On quality, Cantargia AB (publ) scores 54/100 on Intrinsiqq's quality scorecard (a mixed business on these measures), weighing growth, margins, returns on capital, share count, and balance-sheet strength. All figures are computed from SEC filings; read the full methodology. This is analysis, not investment advice.
Intrinsiqq's two-stage DCF estimates an intrinsic value of about SEK 14.55 per share for CANTA.XSTO, projecting its recent free cash flow forward with a growth rate that fades toward a long-run rate and discounting it back to today. Applying a 25% margin of safety gives a more conservative fair-value entry around SEK 10.91. At today's SEK 0.17, that puts the stock about 8,659.1% below estimated intrinsic value. The result is sensitive to the growth and discount-rate inputs, so it is best to run conservative, base and optimistic cases. You can adjust all of them yourself with the sliders on the DCF tab.

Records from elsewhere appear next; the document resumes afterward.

(** The lines of a text block, and a line without its indentation. *)
Fixpoint split_lines (s : string) : list string :=
  match s with
  | EmptyString => [EmptyString]
  | String c rest =>
      match split_lines rest with
      | [] => [String c EmptyString]
      | l :: ls => if Ascii.eqb c "010"%char then EmptyString :: l :: ls
                   else String c l :: ls
      end
  end.

Fixpoint lstrip (s : string) : string :=
  match s with
  | String " "%char rest => lstrip rest
  | _ => s
  end.

(** [u] is a record whose suspended flag counts as set. *)
Definition is_suspended (u : json) : bool :=
  match u with
  | JObj d => truthy (dict_get d "suspended" JNull)
  | _ => false
  end.

Definition is_record (u : json) : Prop := exists d, u = JObj d.

(** ** Sample worlds *)

(** A runtime in which no error body parses and nothing needs [repr]. *)
Definition no_json (_ : string) : result json :=
  Raise (PyExn JSONDecodeError "Expecting value: line 1 column 1 (char 0)").

Definition bad_start_byte : string :=
  "'utf-8' codec can't decode byte 0xff in position 0: invalid start byte".

(** A deployment whose administrator identity was never set. *)
Definition unconfigured : world :=
  World "credentials.json" EmptyString "my_customer"
        no_json (fun _ => EmptyString) (fun _ => bad_start_byte)
        (fun _ _ _ => Raise (PyExn FileNotFoundError "credentials.json"))
        (fun _ _ => Ok (JObj []))
        (fun k => k).

(** A working deployment in front of a directory that answers [answer]. *)
Definition deployment (answer : request -> result json) : world :=
  World "credentials.json" "admin@x.com" "my_customer"
        no_json (fun _ => EmptyString) (fun _ => bad_start_byte)
        (fun _ _ _ => Ok tt)
        (fun _ r => answer r)
        (fun k => 7 * k + 3).

Definition user_a : json :=
  JObj [ ("primaryEmail", JStr "a@x.com");
         ("name", JObj [("fullName", JStr "A B")]);
         ("id", JStr "1");
         ("suspended", JBool false) ].

Definition user_b_fields : list (string * json) :=
  [ ("primaryEmail", JStr "b@x.com");
    ("name", JObj [("fullName", JStr "B C")]);
    ("id", JStr "2");
    ("suspended", JBool true) ].

Definition user_b_suspended : json := JObj user_b_fields.

(** The text block of [user_a]. *)
Definition user_a_block : string :=
  ("📧 **a@x.com**" ++ nl
   ++ "   Nome: A B" ++ nl
   ++ "   ID: 1" ++ nl
   ++ "   Stato: 🟢 Attivo" ++ nl
   ++ "   Admin: No" ++ nl
   ++ "   Ultimo accesso: Mai" ++ nl
   ++ "   Creazione: N/A" ++ nl
   ++ "   Unità org.: /")%string.
(** X11. An exception thrown by [mergeBreadcrumbsEntries] is caught like
    a fetch failure: although the three branches fulfilled, the cycle
    publishes that exception as [fetchError] and no data, in the one
    [setState] call that [loadEvents] makes after the reset. *)
Theorem breadcrumb_fault_is_caught (env : Env) (options : Options) (state : State)
    (rootEvent : Event) (timeline : list eventWithTime) (related : list Event)
    (fault : Error) :
  outcome (fetchEvent env options) = Ok rootEvent →
  outcome (fetchRRWebEvents env options) = Ok timeline →
  outcome (fetchReplayEvents env options) = Ok related →
  mergeBreadcrumbsEntries env related = Err fault →
  published env options state = errorState fault
  ∧ ∃ instant,
      setState (loadEvents env options state)
      = [(0, initialState); (instant, errorState fault)].
Proof.
  intros H1 H2 H3 Hcrumbs.
  assert (Hpublished : published env options state = errorState fault).
  { unfold published.
    rewrite outcome_tryBlock, (Promise_all3_Ok _ _ _ _ _ _ H1 H2 H3). simpl.
    by rewrite Hcrumbs. }
  split; [done|]. exists (settledAt (tryBlock env options state)).
  unfold loadEvents. cbn [setState]. by rewrite Hpublished.
Qed.

Lemma breadcrumb_fault_is_caught_witness :
  published Sample.crumbFault Sample.options initialState
  = errorState (TypeError "Cannot read properties of undefined (reading 'values')")
  ∧ ∃ instant,
      setState (loadEvents Sample.crumbFault Sample.options initialState)
      = [(0, initialState);
         (instant,
          errorState (TypeError "Cannot read properties of undefined (reading 'values')"))].
Proof.
  apply (breadcrumb_fault_is_caught Sample.crumbFault Sample.options initialState
           Sample.root [mkRRWeb 1670000000001 "snapshot"] [Sample.A; Sample.B]);
    reflexivity.
Defined.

Cantargia AB (publ) scores 54 out of 100 on Intrinsiqq's quality score, passing 4 of 5 checks, which makes it a mixed business on these measures. Recent fundamentals include a 51.1% operating margin and a 80.8% return on invested capital. The score weighs revenue and free-cash-flow growth, operating margins, return on invested capital, share-count change, and balance-sheet strength, all computed from SEC filings, not opinion. Because valuation only means something relative to quality, the full check-by-check breakdown is on the quality scorecard.

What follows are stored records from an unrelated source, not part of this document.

(** X11: every Draw object the component ever made is bound to the source
    of the state, is of a mode other than "None", and has the drawend
    listener registered exactly once. *)
Theorem draw_objects_of_the_effect el w d D :
  reachable el w →
  draws w !! d = Some D →
  draw_source D = source (rendered w)
  ∧ draw_type D ≠ GeometryType.None
  ∧ drawend D = [SetLastFeature].
Proof.
  intros Hw HD.
  destruct (reachable_store_invariant _ _ Hw) as [_ _ _ _ Hds _ _ _].
  destruct (inv_source _ _ (reachable_invariant _ _ Hw)) as [-> _].
  apply (proj1 (Forall_lookup _ _) Hds _ _ HD).
Qed.


(** *** Further properties of the handlers *)





(** In a reachable world with the map rendered nothing is queued. *)
Lemma reachable_settled el w :
  reachable el w → map (rendered w) ≠ None → rendered w = queued w.
Proof.
  intros Hw Hmap.
  destruct (reachable_invariant _ _ Hw) as [[Hs1 Hs2] _ Hmq Hmr _ _ _ _].
  destruct (reachable_hooks_invariant _ _ Hw) as [Ht Hf Hx _].
  destruct Hmr as [?|Hmr]; [done|].
  destruct (rendered w), (queued w); cbn in *. congruence.
Qed.



(** X3: a change of mode keeps the last-drawn feature, the measurement
    text, the features and what the drawing source holds. *)
Theorem mode_change_keeps_drawings el w v :
  reachable el w →
  let w' := step (Change v) w in
  lastFeature (rendered w') = lastFeature (rendered w)
  ∧ measurement (rendered w') = measurement (rendered w)
  ∧ features w' = features w
  ∧ sources w' !! source (rendered w') = sources w !! source (rendered w).
Proof.
  intros Hw w'.
  assert (reachable el w') as Hw' by by constructor.
  destruct (reachable_hooks_invariant _ _ Hw) as [_ Hf Hx _].
  pose proof (st_source _ (reachable_store_invariant _ _ Hw)) as Hsrc.
  pose proof (st_source _ (reachable_store_invariant _ _ Hw')) as Hsrc'.
  destruct (inv_source _ _ (reachable_invariant _ _ Hw)) as [-> _].
  destruct (inv_source _ _ (reachable_invariant _ _ Hw')) as [-> _].
  assert (features w' = features w) as Hfs.
  { unfold w', step. destruct (mounted w); [|done].
    by rewrite features_rerender. }
  split_and!; [..|done|by rewrite Hsrc, Hsrc', Hfs].
  - unfold w', step. destruct (mounted w); [|done].
    by rewrite rendered_rerender.
  - unfold w', step. destruct (mounted w); [|done].
    by rewrite rendered_rerender.
Qed.

Lemma finishDrawing_frame d cs w :
  rendered (finishDrawing d cs w) = rendered w
  ∧ log (finishDrawing d cs w) = log w
  ∧ maps (finishDrawing d cs w) = maps w
  ∧ drawDeps (queued (finishDrawing d cs w)) = drawDeps (queued w).
Proof.
  unfold finishDrawing. destruct (attached d w); [|done].
  destruct (draws w !! d) as [D|]; [|done].
  destruct (sketchGeometry _ cs) as [g|]; [|done].
  cbn. rewrite run_listeners. by destruct (drawend D).
Qed.
(** * PromptShield: the prompt threat detector

    A shallow embedding of [backend/detector.py] and [backend/ml_model.py]
    and the properties of the scoring engine: text normalisation, fuzzy
    lexicon matching, the proximity scorer, score fusion and the classifier
    adapter.

    Modelling choices.
    - A Python [str] is a list of characters; a character is a code point
      below 256 (Basic Latin and Latin-1 Supplement), carried by [ascii].
      The character classes and case maps of that range are written out in
      full in [Text].
    - A Python [int] is [Z] (or [nat] where it is a length or a distance).
      A finite Python [float] is the rational it denotes, [Q]; products,
      sums and [round] are taken exactly, where Python rounds each result
      to the nearest double. The two can differ in the last decimal of a
      score, so the theorems about scores state bounds, orders and
      values of the integer path only, which that rounding keeps.
    - A call that may raise returns an [outcome]; [try]/[except Exception]
      is [try_except]. Signals that are not an [Exception] (interrupts,
      exits) are not modelled.
    - The pickled model and vectorizer are library objects: they appear
      as records of methods that may raise.

    Also embedded: the import of [ml_model] with its two artifact files,
    the script [ml_request.py], [main] of [detector.py], and from
    [ml_train.py] the extraction of the human prompt and the reading of
    the corpus. The fitting of the classifier, the file system paths and
    the JSON encoding are library code and are left out. *)

From Stdlib Require Import Ascii String List ZArith QArith Qround Lia Lqa Bool Arith.
From Stdlib Require Import Sorted.
Import ListNotations.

That depends on valuation and quality together, not either alone. CANTA.XSTO currently trades below its estimated intrinsic value and scores 54/100 on quality (mixed). A cheap price is only a bargain if the business is durable, and a premium can be justified by genuine quality, so the two questions, "is it cheap?" and "is it good?", only make sense side by side. Read the valuation against the quality scorecard, run the DCF on your own assumptions, and decide for yourself. This is analysis from SEC filings, not investment advice.